More kaumātua have been vaccinated this year than ever before as the result of a push to get more Māori immunised against influenza, Associate Ministers of Health Peeni Henare and Julie Anne Genter announced today.
“This year has seen incredibly high demand for the flu vaccine as New Zealand prepared to tackle Covid-19,” Minister Henare said in a media statement.
“I’m stoked that for the first time in history over 50 per cent of our Koro and Kuia are protected against this virus."
The particular focus of the vaccination programme has been on Māori aged 65 and over.
“Māori have historically had lower rates of immunisation than tauiwi - that’s why we focussed on protecting our kaumātua with free influenza vaccinations as part of our $9.5 million to our Māori-specific influenza vaccination campaign,” Minister Genter said.
“We’ve seen ‘pop-up clinics’ at local venues such as marae, mobile clinics and ‘drive-through’ vaccine stations. These innovative approaches have meant that well over half of our kaumātua are vaccinated against influenza.
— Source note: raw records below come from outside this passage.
(** C2. A source whose fetch raises is caught and reported with its URL
    and its exception; the call returns the list it returns without that
    source, the appended list and every other report being the same, so
    the items of the other sources are neither removed nor reordered. The
    call itself returns a list whatever the sources do. With a first
    source of two accepted entries, a failing second one and a third of
    one accepted entry, three items come back in descending order of
    [published]. *)
Theorem failing_source_is_isolated (w : World) (us1 us2 : list pystr)
  (b : pystr) (ex : exn) :
  Py.nonempty (Py.strip b) = true ->
  feedparser_parse w b = inl ex ->
  fetch_feeds w (us1 ++ b :: us2) = fetch_feeds w (us1 ++ us2)
  /\ appended w (us1 ++ b :: us2) = appended w (us1 ++ us2)
  /\ (exists r1 r2,
        fetch_feeds_errors w (us1 ++ us2) = r1 ++ r2
        /\ fetch_feeds_errors w (us1 ++ b :: us2) = r1 ++ (b, ex) :: r2)
  /\ (forall a c fa fc,
        us1 = [a] -> us2 = [c] ->
        Py.nonempty (Py.strip a) = true -> Py.nonempty (Py.strip c) = true ->
        feedparser_parse w a = inr fa -> feedparser_parse w c = inr fc ->
        length (entries fa) = 2%nat -> length (entries fc) = 1%nat ->
        forallb entry_ok (entries fa) = true ->
        forallb entry_ok (entries fc) = true ->
        length (fetch_feeds w [a; b; c]) = 3%nat
        /\ StronglySorted not_later (fetch_feeds w [a; b; c])).
Proof.
  intros Hb Hp.
  destruct (AggregateFacts.collect_skips_failure w us1 us2 b ex Hb Hp)
    as (s & r1 & r2 & H0 & H1).
  assert (Happ : appended w (us1 ++ b :: us2) = appended w (us1 ++ us2))
    by (unfold appended; now rewrite H0, H1).
  split; [unfold fetch_feeds; now rewrite Happ|].
  split; [exact Happ|].
  split; [exists r1, r2; unfold fetch_feeds_errors; now rewrite H0, H1|].
  intros a c fa fc -> -> Ha Hc Hpa Hpc La Lc Oa Oc.
  split; [|apply SortFacts.sort_reverse_sorted].
  assert (Ea : entries_of w a = entries fa)
    by (unfold entries_of; now rewrite Ha, Hpa).
  assert (Eb : entries_of w b = [])
    by (unfold entries_of; now rewrite Hb, Hp).
  assert (Ec : entries_of w c = entries fc)
    by (unfold entries_of; now rewrite Hc, Hpc).
  rewrite AggregateFacts.fetch_feeds_length.
  - simpl; rewrite Ea, Eb, Ec; simpl.
    rewrite app_nil_r, length_app, La, Lc; reflexivity.
  - intros u [<-|[<-|[<-|[]]]]; rewrite ?Ea, ?Eb, ?Ec; auto.
Qed.

(* ------------------------------------------------------------------ *)
(** ** The recency filter *)

Module FilterFacts.

Lemma within_window_spec now_utc window i :
  within_window now_utc window i = true <-> in_window now_utc window i.
Proof.
  unfold within_window, in_window.
  rewrite andb_true_iff, !Z.leb_le; tauto.
Qed.

Lemma filter_Kept {A} (f : A -> bool) (P : A -> Prop) l :
  (forall x, f x = true <-> P x) -> Kept P l (filter f l).
Proof.
  intros H; induction l as [|x l IH]; simpl; [constructor|].
  destruct (f x) eqn:E.
  - constructor; [now apply H|exact IH].
  - constructor; [|exact IH].
    intros HP; apply H in HP; congruence.
Qed.

End FilterFacts.

(** C5. For every list, reference instant and window in seconds, the
    filter keeps exactly the items published at most the window before
    the reference and not after it, in their input order and as they
    are; the difference is not clamped, so an item published after the
    reference is dropped. The page applies it with a window of 7200
    seconds: an item published one hour before the reference stays, one
    published three hours before it or ten minutes after it goes. *)
Theorem recency_filter_keeps_window (now_utc : datetime) (window : Z)
  (items : list NewsItem.t) :
  Kept (in_window now_utc window) items (recency_filter now_utc window items)
  /\ (forall i, In i (recency_filter now_utc window items)
                <-> In i items /\ in_window now_utc window i)
  /\ (forall i, Datetime.sub_microseconds now_utc (NewsItem.published i) < 0
                -> ~ In i (recency_filter now_utc window items))
  /\ news_items now_utc items = recency_filter now_utc 7200 items
  /\ (forall i, In i items ->
        Datetime.sub_microseconds now_utc (NewsItem.published i)
        = 3600 * 1000000 ->
        In i (news_items now_utc items))
  /\ (forall i,
        Datetime.sub_microseconds now_utc (NewsItem.published i)
        = 3 * 3600 * 1000000 ->
        ~ In i (news_items now_utc items))
  /\ (forall i,
        Datetime.sub_microseconds now_utc (NewsItem.published i)
        = - (600 * 1000000) ->
        ~ In i (news_items now_utc items)).
Proof.
  assert (Hin : forall W i, In i (recency_filter now_utc W items)
                            <-> In i items /\ in_window now_utc W i).
  { intros W i; unfold recency_filter.
    rewrite filter_In, FilterFacts.within_window_spec; tauto. }
  split; [|split; [|split; [|split; [|split; [|split]]]]].
  - apply FilterFacts.filter_Kept, FilterFacts.within_window_spec.
  - apply Hin.
  - intros i Hneg Hi; apply Hin in Hi; unfold in_window in Hi; lia.
  - reflexivity.
  - intros i Hi Hd; apply Hin; split; [exact Hi|].
    unfold in_window; lia.
  - intros i Hd Hi; apply Hin in Hi; unfold in_window in Hi; lia.
  - intros i Hd Hi; apply Hin in Hi; unfold in_window in Hi; lia.
Qed.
“Latest figures show that 58 per cent of Māori aged 65 and over are fully vaccinated against influenza - it was 45 per cent this time last year, and 43 per cent the year before that.”
More than a third of New Zealanders have been vaccinated this year, according to the statement.
“It’s not too late for people who haven’t yet been vaccinated to protect themselves and their kaumātua - there is still plenty of influenza vaccine available,” Minister Genter said.